At that time the side 80 runs behind on first innings had to follow on and in this match Oxford, in reply to a total of 182, lost nine wickets for 95 when T. S. B. Wilson and W. H. Brain became associated. Three more runs were added, taking Oxford to within 84 of the Cambridge score, when a consultation between the batsmen suggested that the Dark Blues, in order that Cambridge might bat last on a pitch likely to crumble, intended to throw away their remaining wicket. Sensing the drift of the conversation, Wells decided to frustrate the plan. He immediately bowled a no-ball wide to the boundary and followed a little later with a round-arm delivery that also reached the ring, thus destroying Oxford's chance of following on. This action led to M.C.C. increasing the deficit which meant a follow-on from 80 to 120, but when, three years later, E. B. Shine, in very similar circumstances, gave away 12 runs to prevent Oxford from following their innings, further consideration of the question became necessary. So in 1900 the Law was amended, leaving the side leading by 150 with the option of enforcing the follow-on.

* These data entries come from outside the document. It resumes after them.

Definition GetNodePauseChain (acc : string) : C Z := gets (λ s, default (-1) (nodePauses s !! GetKey acc)).
Definition SetNodePauseChain (ctx : Ctx) (acc : string) : C () :=
  modify (λ s, put_nodePauses (<[GetKey acc := BlockHeight ctx]> (nodePauses s)) s).

(** ** Messages *)

Record MsgMimir := mkMsgMimir { mm_Key : string; mm_Value : Z; mm_Signer : string }.
Definition Mimir_ValidateBasic (m : MsgMimir) : option error :=
  if bool_decide (mm_Key m = "") then Some "key cannot be empty"
  else if bool_decide (mm_Signer m = "") then Some "invalid address"
  else None.

Definition MaxMimirLength : nat := 128.
Definition mimir_char (c : ascii) : bool := is_upper c || is_lower c || is_digit c || is_char "-" c.
(** The regular expression of mimir keys, [^[a-zA-Z0-9-]+$]. *)
Definition mimirValidKey (key : string) : bool := negb (bool_decide (key = "")) && str_forall mimir_char key.

Definition Mimir_validate (ctx : Ctx) (msg : MsgMimir) : C () :=
  if versionMajor ctx <? 3 then throw errBadVersion
  else
    _ ← check (Mimir_ValidateBasic msg);
    _ ← fail_when (negb (mimirValidKey (mm_Key msg)) || (MaxMimirLength <? String.length (mm_Key msg))%nat) "invalid mimir key";
    ok ← chain_obs (isSignedByActiveNodeAccounts ctx [mm_Signer msg]);
    fail_when (negb ok) "not authorized".

(** The vote costs the fee of a transaction, out of the voter's bond. *)
Definition charge_vote (ctx : Ctx) (signer : string) : C (Z * string) :=
  na ← chain_obs (GetNodeAccount ctx signer);
  cost ← chain_core (GetNativeTxFee ctx);
  bond ← lift (SafeSub (na_Bond na) cost);
  _ ← chain_obs (SetNodeAccount ctx (set_na_Bond bond na));
  _ ← (if cost =? 0 then mret ()
       else chain_core (SendFromModuleToModule BondName ReserveName [NewCoin SwitchNative cost]));
  mret (cost, NodeAddress na).

(** The value in force after the votes there are; none when negative. *)
Definition effective_value (key : string) (m : NodeMimirs) (active : list string) : C Z :=
  if IsOperationalMimir key then
    operationalVotesMin ← chain_core (GetConfigInt64 "OperationalVotesMin");
    mret (ValueOfOperational m key operationalVotesMin active)
  else
    let '(v, has) := Mimirs_HasSuperMajority m key active in
    mret (if has : bool then v else -1).

(** The value voted is put in force when the votes there are carry it. *)
Definition apply_votes (ctx : Ctx) (msg : MsgMimir) (currentMimirValue : Z) : C () :=
  if mm_Value msg =? currentMimirValue then mret ()
  else
    votes ← GetNodeMimirs (mm_Key msg);
    active ← chain_obs ListActiveValidators;
    effectiveValue ← effective_value (mm_Key msg) votes (GetNodeAddresses active);
    if effectiveValue <? 0 then mret ()
    else if currentMimirValue =? effectiveValue then mret ()
    else if negb (mm_Value msg =? effectiveValue) then mret ()
    else
      _ ← chain_core (SetMimir (mm_Key msg) effectiveValue);
      chain_core (EmitEvent (EvSetMimir (ToUpper (mm_Key msg)) (pretty effectiveValue))).
Definition Mimir_handle (ctx : Ctx) (msg : MsgMimir) : C () :=
  if versionMajor ctx <? 3 then throw errBadVersion
  else
    currentMimirValue ← chain_core (GetMimir (mm_Key msg));
    '(cost, node) ← charge_vote ctx (mm_Signer msg);
    _ ← SetNodeMimir (mm_Key msg) (mm_Value msg) (mm_Signer msg);
    _ ← chain_core (EmitEvent (EvSetNodeMimir (ToUpper (mm_Key msg)) (pretty (mm_Value msg)) (mm_Signer msg)));
    _ ← chain_core (EmitEvent (EvBond cost BondCost node "" ""));
    apply_votes ctx msg currentMimirValue.
Definition Mimir_Run (ctx : Ctx) (msg : MsgMimir) : C () := _ ← Mimir_validate ctx msg; Mimir_handle ctx msg.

Wells assisted Surrey as an amateur from 1890 to 1893 but appeared for Middlesex, the county of his birth, from 1895 to 1909. He represented Gentlemen v. Players in 1892, 1893 and 1901. A free-hitting batsman, he also bowled right-arm slow-medium with a deceptive delivery. He generally bowled off-breaks, but sometimes employed the leg-break and took many wickets with a ball which went straight through.

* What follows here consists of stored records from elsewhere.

(* ===== verification/SWCY.v ===== *)
(** * Claiming and staking SWCY

    src/x/switchly/keeper/v1/keeper_swcy_claimer.go, keeper_swcy_staker.go,
    handler_swcy_claim.go, handler_swcy_stake.go and handler_swcy_unstake.go, with
    common/swcysmartcontract: the claims by address and asset, the stakes by
    address, and a contract whose stake is its balance. *)

From stdpp Require Import sorting.
From S2P Require Import Prelude Runs GoStrings CosmosMath Amounts Assets Coins Constants State Txs Fees Nodes Quorum ObservedTx Attest SwapHandler Messages Vaults Gas Layers Slasher ChainState Bonds.
Open Scope Z_scope.

(** The contract's address is a constant of the build. *)
Class SWCYContract := { SWCYSmartContractAddress : string }.
Definition mainnet_contract : SWCYContract :=
  {| SWCYSmartContractAddress := "thor1z7ejlk5wk2pxh9nfwjzkkdnrq4p2f5rjcpudltv0gh282dwfz6nq9g2cr0" |}.

Section SWCY.
  Context `{CosmosMath} `{Bank} `{Env} `{!PubKeys} `{UpgradeKeeper} `{!SWCYContract}.
Abbreviation C := (M ChainState).

Definition IsSWCYSmartContractAddress (addr : string) : bool := bool_decide (addr = SWCYSmartContractAddress).
Definition GetSWCYSmartContractAddress : outcome string := NewAddress SWCYSmartContractAddress.

(** ** Stakers *)

(** The stake of the contract is what it holds. *)
Definition getSWCYSmartContractAddressStaker : C SWCYStaker :=
  addr ← lift GetSWCYSmartContractAddress;
  acc ← lift (AccAddressFromBech32 addr);
  coin ← chain_core (GetBalanceOf acc SWCY);
  amount ← lift (as_uint64 coin);
  mret (NewSWCYStaker addr amount).
Definition GetSWCYStaker (addr : string) : C SWCYStaker :=
  if IsSWCYSmartContractAddress addr then getSWCYSmartContractAddressStaker
  else
    r ← gets (λ s, swcyStakers s !! GetKey addr);
    match r with None => throw "SWCYStaker doesn't exist" | Some r => mret r end.
(** The contract's staker is not modified. *)
Definition SetSWCYStaker (record : SWCYStaker) : C () :=
  if IsSWCYSmartContractAddress (sk_Address record) then mret ()
  else modify (λ s, put_swcyStakers (<[GetKey (sk_Address record) := record]> (swcyStakers s)) s).
Definition DeleteSWCYStaker (addr : string) : C () :=
  if IsSWCYSmartContractAddress addr then mret ()
  else modify (λ s, put_swcyStakers (delete (GetKey addr) (swcyStakers s)) s).
Definition ListSWCYStakers : C (list SWCYStaker) :=
  stakers ← gets (λ s, snd <$> merge_sort key_le (map_to_list (swcyStakers s)));
  contract ← attempt getSWCYSmartContractAddressStaker;
  mret (match contract with inl c => (stakers ++ [c])%list | inr _ => stakers end).
Definition SWCYStakerExists (addr : string) : C bool :=
  if IsSWCYSmartContractAddress addr then mret true
  else gets (λ s, bool_decide (is_Some (swcyStakers s !! GetKey addr))).
Definition UpdateSWCYStaker (addr : string) (amount : Z) : C () :=
  found ← SWCYStakerExists addr;
  amount ←
    (if found : bool then staker ← GetSWCYStaker addr; lift (uadd amount (sk_Amount staker))
     else mret amount);
  SetSWCYStaker (NewSWCYStaker addr amount).
(* ===== verification/Rewards.v ===== *)
(** * The income of the network

    src/x/switchly/manager_network_current.go ([UpdateNetwork] and what it calls)
    and the sums over pools, vaults and bonds of src/x/switchly/helpers.go: the
    reward of a block, the incentive pendulum between bonds and liquidity, the
    payments to pools, savers, bonds and the other shares of the income. *)

From stdpp Require Import sorting.
From S2P Require Import Prelude Runs GoStrings CosmosMath Amounts Assets Coins Pools Constants State Txs Fees Nodes Quorum ObservedTx Attest SwapHandler SwapOrder Vaults Gas Layers Slasher ChainState.
Open Scope Z_scope.

Section Sums.
  Context `{CosmosMath}.

Definition by_bond : list NodeAccount → list NodeAccount := sort_stable (λ a b, na_Bond a <? na_Bond b).
(** The index of the two thirds. *)
Definition bond_index (n : Z) : Z := n * 2 / 3 - (if n `mod` 3 =? 0 then 1 else 0).
Fixpoint add_bonds (bonds : list Z) (amt : Z) : outcome Z :=
  match bonds with
  | [] => Ok amt
  | b :: r => amt ← uadd amt b; add_bonds r amt
  end.
(** The bonds of the two thirds of the nodes with the lowest. *)
Definition getEffectiveSecurityBond (nas : list NodeAccount) : outcome Z :=
  add_bonds (na_Bond <$> take (Z.to_nat (bond_index (len nas) + 1)) (by_bond nas)) 0.
Definition getHardBondCap (nas : list NodeAccount) : Z :=
  match nas with
  | [] => 0
  | _ => from_option na_Bond 0 (by_bond nas !! Z.to_nat (bond_index (len nas)))
  end.
(** The nodes are left in the order of their bonds. *)
Definition getTotalEffectiveBond (nas : list NodeAccount) : outcome (Z * Z) :=
  let bondHardCap := getHardBondCap nas in
  t ← add_bonds ((λ na, if bondHardCap <? na_Bond na then bondHardCap else na_Bond na) <$> by_bond nas) 0;
  Ok (t, bondHardCap).
End Sums.

Section Rewards.
  Context `{CosmosMath} `{Bank} `{Env} `{!PubKeys} `{UpgradeKeeper}.
Abbreviation C := (M ChainState).

(** The external pools that are available, and their SWITCH. *)
Fixpoint add_pools (ps : list Pool) (t : Z) : outcome Z :=
  match ps with
  | [] => Ok t
  | p :: r => t ← uadd t (BalanceSwitch p); add_pools r t
  end.
Definition is_rewarded (p : Pool) : bool :=
  IsAvailable p && negb (Assets.IsNative (pool_asset p)) && negb (BalanceSwitch p =? 0).
Definition getAvailablePoolsSWITCH : K (list Pool * Z) :=
  all ← GetPools;
  let availablePools := List.filter is_rewarded all in
  t ← lift (add_pools availablePools 0);
  mret (availablePools, t).

(** The value of what the vaults hold.  The code keeps the pools it has read; they
    do not change meanwhile. *)
Fixpoint value_coins (coins : list Coin) (t : Z) : K Z :=
  match coins with
  | [] => mret t
  | c :: r =>
      v ← (if Assets.IsSwitch (coin_asset c) then mret (coin_amount c)
           else pool ← GetPool (coin_asset c); mret (AssetValueInSWITCH pool (coin_amount c)));
      t ← lift (uadd t v);
      value_coins r t
  end.
Definition getVaultsLiquiditySWITCH (ctx : Ctx) : C Z :=
  vaults ← in_vaults (GetAsgardVaults ctx);
  chain_core (value_coins (concat (v_Coins <$> List.filter (λ v, negb (bool_decide (v_Status v = InactiveVault))) vaults)) 0).

Definition getTotalActiveNodeWithBond : C Z :=
  nas ← chain_obs ListActiveValidators;
  mret (len (List.filter (λ na, negb (na_Bond na =? 0)) nas)).

(** ** The split of the income *)

(** What liquidity gets: nothing when it is worth more than what secures it. *)
Definition getPoolShare (pooledSWITCH vaultLiquidity effectiveSecurityBond totalEffectiveBond totalRewards assetsBps : Z)
    (useEffectiveSecurity useVaultAssets : bool) : outcome Z :=
  let securing := if useEffectiveSecurity then effectiveSecurityBond else totalEffectiveBond in
  let secured := if useVaultAssets then vaultLiquidity else pooledSWITCH in
  let secured := GetUncappedShare assetsBps MaxBasisPts secured in
  if securing <=? secured then Ok 0
  else
    let baseNodeShare := GetSafeShare secured securing totalRewards in
    basePoolShare ← SafeSub totalRewards baseNodeShare;
    let adjustmentNodeShare :=
      if useEffectiveSecurity then GetUncappedShare totalEffectiveBond effectiveSecurityBond baseNodeShare
      else baseNodeShare in
    let adjustmentPoolShare :=
      if useVaultAssets then GetSafeShare pooledSWITCH vaultLiquidity basePoolShare else basePoolShare in
    adjustmentRewards ← uadd adjustmentPoolShare adjustmentNodeShare;
    Ok (GetSafeShare adjustmentPoolShare adjustmentRewards totalRewards).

Wells played for Cambridge in the University Rugby matches of 1891 and 1892, first as full-back and then as half-back, and was half-back for England in six matches between 1893 and 1897. He also appeared for the Harlequins and Middlesex.

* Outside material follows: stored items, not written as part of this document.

(** The account takes the reward but for the fees. *)
Lemma account_rewarded ctx na reward share fees s0 s u s' :
  chain_obs (SetNodeAccount ctx (set_na_Bond (na_Bond na + reward - fees) na)) s = (Ok u, s') →
  chain_nodes_ok s0 → chain_nodes s0 !! GetKey (NodeAddress na) = Some na → 0 ≤ fees ≤ reward → reward ≤ share →
  reward_taken reward s0 s → records_signed s0 → awarded na share fees s0 s' ∧ cover s' ≤ cover s0 + fees.
Proof.
  intros Hrun Hok Hna Hf Hsh [Hk Hs Hl] (_ & _ & Hb0). pose proof (bonds_kept_nodes _ _ Hk) as Hn. destruct u.
  destruct (Hok _ _ Hna) as (_ & He & Hb). pose proof (slash_kept _ _ _ _ Hrun) as Hsl.
  apply (save_account_ok ctx (NodeAddress na)) in Hrun as [Hok' Hcore Hout Hbond Hoth Hsur];
    [|by eapply bonds_kept_ok|done|cbn; lia|intros He'; change (NodeAccount_IsEmpty na = true) in He'; congruence].
  assert (Hst : stored_bond s (NodeAddress na) = na_Bond na) by (unfold stored_bond; by rewrite Hn, Hna).
  assert (Hst0 : stored_bond s0 (NodeAddress na) = na_Bond na) by (unfold stored_bond; by rewrite Hna).
  cbn [na_Bond set_na_Bond] in *. destruct Hout as [v ->].
  assert (cover (put_cs_vaults v s) = cover s0 - reward + fees + BondRewardSwitch (network s0) - Z.max 0 (BondRewardSwitch (network s0) - reward)).
  { unfold cover. rewrite Hsur, Hst, (bonds_kept_surplus _ _ Hk). cbn [network put_cs_vaults]. lia. }
  split; [split|lia].
  - done.
  - destruct Hs as (? & ? & ?). split_and!; [done|eauto|done].
  - intros k Hne. rewrite Hoth by done. by rewrite Hn.
  - lia.
  - cbn [network put_cs_vaults]. lia.
  - lia.
Qed.

(** A payment that ends leaves the module with what it owes, or less by rounding. *)
Definition paid_up (na : NodeAccount) (share fees : Z) (s0 s : ChainState) : Prop := awarded na share fees s0 s ∧ cover s ≤ cover s0 + fees.
Lemma paid_up_same na share fees s s1 s2 :
  paid_up na share fees s s1 → bonds_kept s1 s2 → network s2 = network s1 → records_signed s2 → paid_up na share fees s s2.
Proof.
  intros [Ha Hc] Hk Hn Hs. split; [by eapply awarded_same|]. unfold cover in *. by rewrite Hn, (bonds_kept_surplus _ _ Hk).
Qed.

(** A payment out of the module of fees that were left in it. *)
Lemma fees_yield na acc fees share s0 :
  0 ≤ fees → yields (awarded na share 0 s0) (paid_up na share fees s0) (pay_operator_fee na acc fees) (λ _, paid_up na share 0 s0).
Proof.
  intros Hf. unfold pay_operator_fee. destruct (Z.eqb_spec fees 0) as [->|Hne]; [by apply yields_ret|].
  eapply yields_bind with (Q := λ _, paid_up na share 0 s0).
  - intros s [Ha Hup]. destruct (chain_core _ s) as [[[]|e|] s1] eqn:E; [| |done].
    + pose proof (chain_core_ok _ _ _ _ E) as (c & _ & ->). apply bond_to_account_ok in E as (_ & Hn & _ & _ & Hs & _).
      assert (cover (with_chain_core c s) = cover s - fees).
      { unfold cover. rewrite Hs. change (network (with_chain_core c s)) with (network s). lia. }
      destruct Ha as [Hok Hsg Ho Hb Hl Hc]. split; [split|lia].
      * intros k m Hk. apply Hok. unfold chain_nodes in Hn. by rewrite <- Hn.
      * exact Hsg.
      * intros k. rewrite Hn. apply Ho.
      * assert (stored_bond (with_chain_core c s) (NodeAddress na) = stored_bond s (NodeAddress na)) as -> by (unfold stored_bond; by rewrite Hn). done.
      * exact Hl.
      * lia.
    + apply bond_to_account_fails in E as ->. by eapply awarded_less.
  - intros _. eapply yields_bind; [apply yields_err with (Q := λ _, paid_up na share 0 s0); [by intros s []|by intros ? ?]|intros ?; cbn beta].
    intros s Ha. rewrite chain_core_run. cbn [fst EmitEvent modify]. eapply paid_up_same; [exact Ha|done|done|apply Ha].
Qed.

WESCOTT, EDWARD J., who died at Bradford in January, aged 74, in his younger days was amateur opening batsman first for Northumberland and then for Cumberland.

WHISTLER, GENERAL SIR LASHMER GORDON, who died in Cambridge Military Hospital, Aldershot, on July 4, aged 64, played for Harrow in the second of the season's unofficial one-day war-time matches with Eton in 1916. He scored 8 and 25 and brought off two catches. At one time it looked as though this match would not take place. Breaking bounds and other offences had resulted in half-holidays at Harrow being suspended. What was described as a quite unpardonable comment upon this decision was written across the School Rules in the yard and as the miscreant could not be discovered, the match was cancelled. Only at a late hour on the night before the game did the Headmaster yield to urgent representations and give permission for the team to travel to Eton. The whole-day holiday to the rest of the School was stopped.

WINSTONE, ALICK, who died on March 29, aged 84, played as a professional for Gloucestershire under the captaincy of G. L. Jessop between 1906 and 1909, scoring 975 runs, average 12.66. His highest innings was 58 against Hampshire at Bournemouth in 1907.